Domestic shorthaired cats are believed to be descendants of the Caffre cat, a species of African wildcat which was first tamed by the Egyptians as long ago as 2,500 BC. Cats were so revered in Egypt that they were sometimes mumified and buried with their owners. The Egyptian cat goddess, Bastet, had the body of a woman and the head of a cat and represented love and fertility. The Caffre cat was smuggled out of Egypt and traded by Phoenician sailors, and Romans probably were the first to bring domesticated cats to the British Isles. Many more were brought to Europe by Crusaders during the Middle Ages. These ancient cats inter-bred with smaller wildcats of the continent. The first domestic cats in North America arrived with the colonists.
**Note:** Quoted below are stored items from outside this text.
(* ===== verification/Fds.v ===== *)
(** * File descriptors

    The descriptors a process has open, as the set of their numbers: opening adds
    one that was not in use, closing takes one out.  What the kernel answers is
    the class [KernelFds]. *)

From Stdlib Require Import ZArith Lia.
From stdpp Require Import base gmap list numbers sets.
From S2P Require Import Prelude.

(** The kernel hands out descriptors that are not in use. *)
Class KernelFds : Type := MkKernelFds
  { new_fd : gset Z -> Z;
    new_fd_fresh : forall fds, new_fd fds ∉ fds;
    new_fd_nonneg : forall fds, 0 <= new_fd fds }.

Section fds.
Context `{KF : KernelFds}.

Definition open_fd (ok : bool) (fds : gset Z) : gset Z * Z := if ok then ({[ new_fd fds ]} ∪ fds, new_fd fds) else (fds, -1).

(** Closing what is not open is an error that nobody looks at. *)
Definition close_fd (fds : gset Z) (fd : Z) : gset Z := fds ∖ {[ fd ]}.

Lemma open_close fds fd X : fd ∉ fds -> fd ∉ X -> close_fd (X ∪ ({[ fd ]} ∪ fds)) fd = X ∪ fds.
Proof. unfold close_fd. set_solver. Qed.

Lemma close_twice fds fd : close_fd (close_fd fds fd) fd = close_fd fds fd.
Proof. unfold close_fd. set_solver. Qed.

End fds.

(** ** A kernel that counts on *)

Lemma max_bound (l : list Z) x : x ∈ l -> x <= foldr Z.max 0 l.
Proof. induction l as [|y l IH]; [by intros ?%elem_of_nil|]. intros [->|Hx]%elem_of_cons; cbn; [lia|]. specialize (IH Hx). lia. Qed.

Lemma max_nonneg (l : list Z) : 0 <= foldr Z.max 0 l.
Proof. induction l; cbn; lia. Qed.

Definition next_fd (fds : gset Z) : Z := 1 + foldr Z.max 0 (elements fds).

Lemma next_fd_fresh fds : next_fd fds ∉ fds.
Proof. intros Hin. unfold next_fd in Hin. apply elem_of_elements, max_bound in Hin. lia. Qed.

Lemma next_fd_nonneg fds : 0 <= next_fd fds.
Proof. unfold next_fd. pose proof (max_nonneg (elements fds)). lia. Qed.

Definition counting_kernel : KernelFds := MkKernelFds next_fd next_fd_fresh next_fd_nonneg.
Humans have often relied on cats for their hunting skills. In Egypt, cats kept the rodent population under control in the grain fields along the Nile. The Black Plague, a disease carried by rats across the continent of Europe during the 14th century, was perhaps eased by cats who continued to hunt the diseased rats and did not suffer from the plague. In North America, during the Gold Rush of the late 1800s, cats played an important role in keeping rats out of the gold mines. However, because of their nocturnal (night-time) hunting habits, humans have associated cats with witchcraft and devilment for many centuries. This association has been responsible for many acts of cruelty toward cats over hundreds of years.
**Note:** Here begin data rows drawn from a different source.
(* ===== verification/Rproc.v ===== *)
(** * Control of the modem from rmtfs (src/qcom/rmtfs/rproc.c)

    The search for the control file of the modem in sysfs, with the descriptors
    the process has open, and the two helper threads that write to it. *)

From Stdlib Require Import ZArith Lia.
From stdpp Require Import base gmap list numbers strings sets.
From S2P Require Import Prelude Fds.

(** ** What sysfs holds *)

(** An entry of a directory remoteproc: whether it is a directory that can be
    opened, and whether its file state can. *)
Record rproc_entry : Type := MkRprocEntry { re_name : string; re_dir : bool; re_state : bool }.

(** An entry of the directory of the driver: whether it can be opened, and its
    directory remoteproc, when that can: whether [fdopendir] has memory, and the
    entries. *)
Record device_entry : Type := MkDevice { de_name : string; de_dir : bool; de_remoteproc : option (bool * list rproc_entry) }.

Definition is_dot (name : string) : bool := bool_decide (name = ".") || bool_decide (name = "..").

(** [rproc_state_fd] and [rproc_pipe]. *)
Record rproc : Type := MkRproc { rproc_state_fd : Z; rproc_pipe : Z * Z }.

Section rproc.
Context `{KF : KernelFds}.

(** ** Finding the control file *)

(** The inner loop: the descriptors and [rproc_state_fd]. *)
Fixpoint rproc_entries (es : list rproc_entry) (fds : gset Z) (state_fd : Z) : gset Z * Z :=
  if state_fd <? 0 then
    match es with
    | [] => (fds, state_fd)
    | e :: es' =>
        if is_dot (re_name e) then rproc_entries es' fds state_fd
        else
          let '(fds, rproc_fd) := open_fd (re_dir e) fds in
          if rproc_fd <? 0 then rproc_entries es' fds state_fd
          else
            let '(fds, state_fd) := open_fd (re_state e) fds in
            rproc_entries es' (close_fd fds rproc_fd) state_fd
    end
  else (fds, state_fd).

(** The outer loop.  [closedir] closes the descriptor of the directory, [close]
    then does so again; without memory for the directory it reads through NULL. *)
Fixpoint rproc_devices (ds : list device_entry) (fds : gset Z) (state_fd : Z) : outcome (gset Z * Z) :=
  if state_fd <? 0 then
    match ds with
    | [] => Ret (fds, state_fd)
    | d :: ds' =>
        if is_dot (de_name d) then rproc_devices ds' fds state_fd
        else
          let '(fds, device_fd) := open_fd (de_dir d) fds in
          if device_fd <? 0 then rproc_devices ds' fds state_fd
          else
            let '(fds, rproc_base_fd) := open_fd (bool_decide (is_Some (de_remoteproc d))) fds in
            if rproc_base_fd <? 0 then rproc_devices ds' (close_fd fds device_fd) state_fd
            else
              match de_remoteproc d with
              | Some (true, es) =>
                  let '(fds, state_fd) := rproc_entries es fds state_fd in
                  let fds := close_fd fds rproc_base_fd in
                  let fds := close_fd fds rproc_base_fd in
                  rproc_devices ds' (close_fd fds device_fd) state_fd
              | _ => Fault
              end
    end
  else Ret (fds, state_fd).

(** [base] and [base_dir] tell whether the directory of the driver can be opened
    and read, [piped] whether there is a pipe.  The result is the descriptors, the
    control and what is returned: the end of the pipe to read, or -1. *)
Definition rproc_init (base base_dir piped : bool) (ds : list device_entry) (fds : gset Z) (old : rproc) : outcome (gset Z * rproc * Z) :=
  let '(fds, base_fd) := open_fd base fds in
  if base_fd <? 0 then Ret (fds, MkRproc (-1) (rproc_pipe old), -1)
  else if negb base_dir then Ret (close_fd fds base_fd, MkRproc (-1) (rproc_pipe old), -1)
  else
    '(fds, state_fd) ← rproc_devices ds fds (-1);
    let fds := close_fd fds base_fd in
    let fds := close_fd fds base_fd in
    if state_fd <? 0 then Ret (fds, MkRproc state_fd (rproc_pipe old), -1)
    else if negb piped then Ret (close_fd fds state_fd, MkRproc state_fd (rproc_pipe old), -1)
    else
      let '(fds, rd) := open_fd true fds in
      let '(fds, wr) := open_fd true fds in
      Ret (fds, MkRproc state_fd (rd, wr), rd).

(** ** What is found *)

Definition entry_has_state (e : rproc_entry) : bool := negb (is_dot (re_name e)) && re_dir e && re_state e.
Definition device_has_state (d : device_entry) : bool :=
  negb (is_dot (de_name d)) && de_dir d
  && match de_remoteproc d with Some (_, es) => existsb entry_has_state es | None => false end.

(** [fdopendir] has memory for every directory remoteproc. *)
Definition device_readable (d : device_entry) : Prop := match de_remoteproc d with Some (ok, _) => ok = true | None => True end.

(** A search leaves nothing open but the control file, which it finds when there
    is one. *)
Definition searched (found : bool) (fds fds' : gset Z) (state_fd : Z) : Prop :=
  if found then 0 <= state_fd /\ state_fd ∉ fds /\ fds' = {[ state_fd ]} ∪ fds else state_fd = -1 /\ fds' = fds.

Lemma rproc_entries_spec es : forall fds,
  searched (existsb entry_has_state es) fds (rproc_entries es fds (-1)).1 (rproc_entries es fds (-1)).2.
Proof.
  induction es as [|e es IH]; intros fds; cbn [rproc_entries existsb]; [done|]. change (-1 <? 0) with true. cbv iota.
  unfold entry_has_state at 1. destruct (is_dot (re_name e)); cbn [negb andb orb]; [apply IH|].
  destruct (re_dir e); cbn [open_fd andb orb]; [|apply IH]. pose proof (new_fd_nonneg fds) as H0. pose proof (new_fd_fresh fds) as Hf.
  destruct (Z.ltb_spec (new_fd fds) 0); [lia|]. set (d := new_fd fds) in *. destruct (re_state e); cbn [open_fd orb].
  - pose proof (new_fd_nonneg ({[d]} ∪ fds)) as H1. pose proof (new_fd_fresh ({[d]} ∪ fds)) as Hf1. set (s := new_fd ({[d]} ∪ fds)) in *.
    assert (rproc_entries es (close_fd ({[s]} ∪ ({[d]} ∪ fds)) d) s = (close_fd ({[s]} ∪ ({[d]} ∪ fds)) d, s)) as ->.
    { destruct es; cbn [rproc_entries]; destruct (Z.ltb_spec s 0); done || lia. }
    cbn. split_and!; [done|set_solver|]. apply open_close; set_solver.
  - rewrite <- (union_empty_l_L ({[d]} ∪ fds)), open_close, union_empty_l_L by set_solver. apply IH.
Qed.

(** A search ends where it finds the file. *)
Lemma rproc_devices_found ds fds s : 0 <= s -> rproc_devices ds fds s = Ret (fds, s).
Proof. intros. destruct ds; cbn [rproc_devices]; destruct (Z.ltb_spec s 0); done || lia. Qed.

Lemma rproc_devices_spec ds : forall fds, Forall device_readable ds ->
  exists fds' s, rproc_devices ds fds (-1) = Ret (fds', s) /\ searched (existsb device_has_state ds) fds fds' s.
Proof.
  induction ds as [|d ds IH]; intros fds Hr; cbn [rproc_devices existsb]; [by eexists _, _|]. change (-1 <? 0) with true. cbv iota.
  apply list.Forall_cons in Hr as [Hd Hr]. unfold device_has_state at 1. destruct (is_dot (de_name d)); cbn [negb andb orb]; [by apply IH|].
  destruct (de_dir d); cbn [open_fd andb orb]; [|by apply IH]. pose proof (new_fd_nonneg fds) as H0. pose proof (new_fd_fresh fds) as Hf.
  destruct (Z.ltb_spec (new_fd fds) 0); [lia|]. set (dev := new_fd fds) in *. unfold device_readable in Hd.
  assert (forall X : gset Z, dev ∉ X -> close_fd (X ∪ ({[dev]} ∪ fds)) dev = X ∪ fds) as Hclose by (intros X HX; by apply open_close).
  destruct (de_remoteproc d) as [[ok es]|]; cbn [open_fd].
  2:{ rewrite bool_decide_eq_false_2 by (by intros [? ?]). cbn [open_fd]. change (-1 <? 0) with true. cbv iota.
      rewrite <- (union_empty_l_L ({[dev]} ∪ fds)), Hclose, union_empty_l_L by set_solver. by apply IH. }
  subst ok. rewrite bool_decide_eq_true_2 by done. cbn [open_fd].
  pose proof (new_fd_nonneg ({[dev]} ∪ fds)) as H1. pose proof (new_fd_fresh ({[dev]} ∪ fds)) as Hf1. set (rb := new_fd ({[dev]} ∪ fds)) in *.
  destruct (Z.ltb_spec rb 0); [lia|]. pose proof (rproc_entries_spec es ({[rb]} ∪ ({[dev]} ∪ fds))) as Hs.
  destruct (rproc_entries es _ (-1)) as [fds1 s]. cbn [fst snd] in Hs. rewrite close_twice.
  destruct (existsb entry_has_state es); cbn [orb]; destruct Hs as (Hs0 & Hs).
  - destruct Hs as [Hs1 ->]. eexists _, s. rewrite rproc_devices_found by done. split; [done|]. split_and!; [done|set_solver|].
    rewrite open_close by set_solver. by rewrite Hclose by set_solver.
  - subst s fds1. rewrite <- (union_empty_l_L ({[rb]} ∪ _)), open_close by set_solver. rewrite Hclose, union_empty_l_L by set_solver. by apply IH.
Qed.

(** Setting the control up leaks no descriptor.  Whatever the directories of
    sysfs hold, as long as there is memory to read them, either the control file
    of the modem is found, and exactly it and the two ends of the pipe are opened in
    addition to what was, or -1 is returned and the same descriptors are open as
    before; the file is found exactly when a device has one that can be opened.
    Closing directories twice closes nothing else. *)
Theorem rproc_init_descriptors base base_dir piped ds fds old :
  Forall device_readable ds ->
  exists fds' rp ret, rproc_init base base_dir piped ds fds old = Ret (fds', rp, ret)
    /\ if base && base_dir && existsb device_has_state ds && piped
       then 0 <= ret /\ (rproc_pipe rp).1 = ret
            /\ exists wr, (rproc_pipe rp).2 = wr /\ NoDup [rproc_state_fd rp; ret; wr]
               /\ fds' = {[ wr ]} ∪ ({[ ret ]} ∪ ({[ rproc_state_fd rp ]} ∪ fds)) /\ {[ rproc_state_fd rp; ret; wr ]} ## fds
       else ret = -1 /\ fds' = fds.
Proof.
  intros Hr. unfold rproc_init. destruct base; cbn [open_fd andb]; [|by eexists _, _, _].
  pose proof (new_fd_nonneg fds) as H0. pose proof (new_fd_fresh fds) as Hf. set (b := new_fd fds) in *. destruct (Z.ltb_spec b 0); [lia|].
  assert (forall X : gset Z, b ∉ X -> close_fd (X ∪ ({[b]} ∪ fds)) b = X ∪ fds) as Hclose by (intros X HX; by apply open_close).
  assert (close_fd ({[b]} ∪ fds) b = fds) as Hclose0 by (rewrite <- (union_empty_l_L ({[b]} ∪ fds)), Hclose, union_empty_l_L by set_solver; done).
  destruct base_dir; cbn [negb andb]; [|eexists _, _, _; by rewrite Hclose0].
  destruct (rproc_devices_spec ds ({[b]} ∪ fds) Hr) as (fds1 & s & -> & Hs). cbn [mbind outcome_bind]. rewrite close_twice.
  destruct (existsb device_has_state ds); cbn [andb]; destruct Hs as (Hs0 & Hs).
  2:{ subst s fds1. change (-1 <? 0) with true. eexists _, _, _. by rewrite Hclose0. }
  destruct Hs as [Hs1 ->]. destruct (Z.ltb_spec s 0); [lia|]. rewrite Hclose by set_solver.
  destruct piped; cbn [negb open_fd]; [|eexists _, _, _; split; [done|]; split; [done|]; unfold close_fd; set_solver].
  set (rd := new_fd ({[s]} ∪ fds)). set (wr := new_fd ({[rd]} ∪ ({[s]} ∪ fds))).
  pose proof (new_fd_fresh ({[s]} ∪ fds)) as Hrd. pose proof (new_fd_fresh ({[rd]} ∪ ({[s]} ∪ fds))) as Hwr. fold rd in Hrd. fold wr in Hwr.
  eexists _, _, rd. split; [done|]. cbn [rproc_pipe rproc_state_fd fst snd]. split_and!; [apply new_fd_nonneg|done|].
  exists wr. split_and!; [done| |done|set_solver].
  repeat (apply NoDup_cons; split; [set_solver|]). apply NoDup_nil_2.
Qed.

End rproc.

(** A driver with two devices, the second with a control file. *)
Definition demo_devices : list device_entry :=
  [MkDevice "." true None; MkDevice "bind" false None; MkDevice "other" true (Some (true, []));
   MkDevice "4080000.remoteproc" true (Some (true, [MkRprocEntry ".." true true; MkRprocEntry "remoteproc0" true true]))].

Lemma rproc_init_descriptors_witness :
  exists fds' rp ret, @rproc_init counting_kernel true true true demo_devices {[ 0; 1; 2 ]} (MkRproc 0 (0, 0)) = Ret (fds', rp, ret)
    /\ 0 <= ret /\ (rproc_pipe rp).1 = ret
    /\ exists wr, (rproc_pipe rp).2 = wr /\ NoDup [rproc_state_fd rp; ret; wr]
       /\ fds' = {[ wr ]} ∪ ({[ ret ]} ∪ ({[ rproc_state_fd rp ]} ∪ {[ 0; 1; 2 ]})) /\ {[ rproc_state_fd rp; ret; wr ]} ## ({[ 0; 1; 2 ]} : gset Z).
Proof.
  exact (@rproc_init_descriptors counting_kernel true true true demo_devices {[ 0; 1; 2 ]} (MkRproc 0 (0, 0)) ltac:(repeat constructor)).
Defined.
Throughout their history, cats have remained approximately the same size, about 8 – 10 pounds at maturity. A number of breed differences have developed, but over time, cats have not varied a great deal in their physical appearance. The feline body is extremely flexible, with a skeleton consisting of more than 230 bones. (Humans have 206 bones.) The pelvis and shoulders of the cat are more loosely attached to the spine than in most other animals which walk on four legs. The front legs are connected to the body by muscles only – there is no “shoulder joint” as in most other mammals.
When a veterinarian evaluates your cat in the veterinary clinic, the age, sex, and living environment of the animal are top considerations. The general behavior of the cat and whether or not it is allowed to roam outdoors are things the doctor will want to know. The veterinarian will ask about the occurrence of vomiting, diarrhea, coughing, and sneezing. Diet, litter box habits, and the presence of other animals in the home are also important factors in determining the health of the patient. In addition, any significant weight loss in a feline patient could signal a serious health problem. (One pound in the cat is equal to about 15 – 20 pounds in a human.) Breed is usually not a strong consideration in the veterinary evaluation, although some breeds do tend to experience certain disease states more often than others.
Until recently, the two most common ways of giving medication to a cat have been by mouth, or by injection. Now, some medications can be given to cats through the skin in a dosage form called transdermal delivery. Cats have a simple stomach which is designed to handle large pieces of poorly chewed animal protein and fat. Because of this fact, it takes a very short time for any substance to pass from the stomach through the colon. Drugs that can be absorbed into the body very quickly can be given orally, but too much drug at once can cause considerable upset to the cat’s stomach, so oral medications are usually given in small doses more than once a day.
Transdermal delivery is a way to avoid stomach upset and to make giving the drug less traumatic to both you and your cat. When a medication can be given transdermally, the medicine is incorporated into a gel which is applied to the inside of the ear. If your cat requires oral medication, ask your veterinarian if the drug is one which can be given in this way. If the veterinarian works with a pharmacist to prepare this type of dosage form, be sure to consult the pharmacist about how to give the drug properly and about safe handling of the medication.
When a medication is given to a cat by injection, it is usually administered “subcutaneously.” This means it is injected into the tissue which lies just below the skin. Cats have a good deal of this tissue, and this injection sight is usually
more safe than injections given in muscle, which could cause nerve dais-::.–u- in the specialized feline body. If an intramuscular injection is required, the veterinarian will usually inject the large muscle in the thigh area.
Once the medication your cat is given is absorbed, the drug is carried through the circulatory system and through all organs. Since the chemical makeup of the cat is no different from other mammals, the distribution of most drugs is similar in cats as in other species. However, the liver and kidneys of the cat are quite different than other species and the proper dosages of many drugs are very different for cats than for other pets. Because the cat’s body processes medications in a special way, some drugs last longer in this animal and any dose other than the proper one for a cat may be extremely harmful. It is important to follow the directions your veterinarian gives for administering medication to your cat, and to keep medications intended for other pets or human members of your household, safely away from the reach of your cat.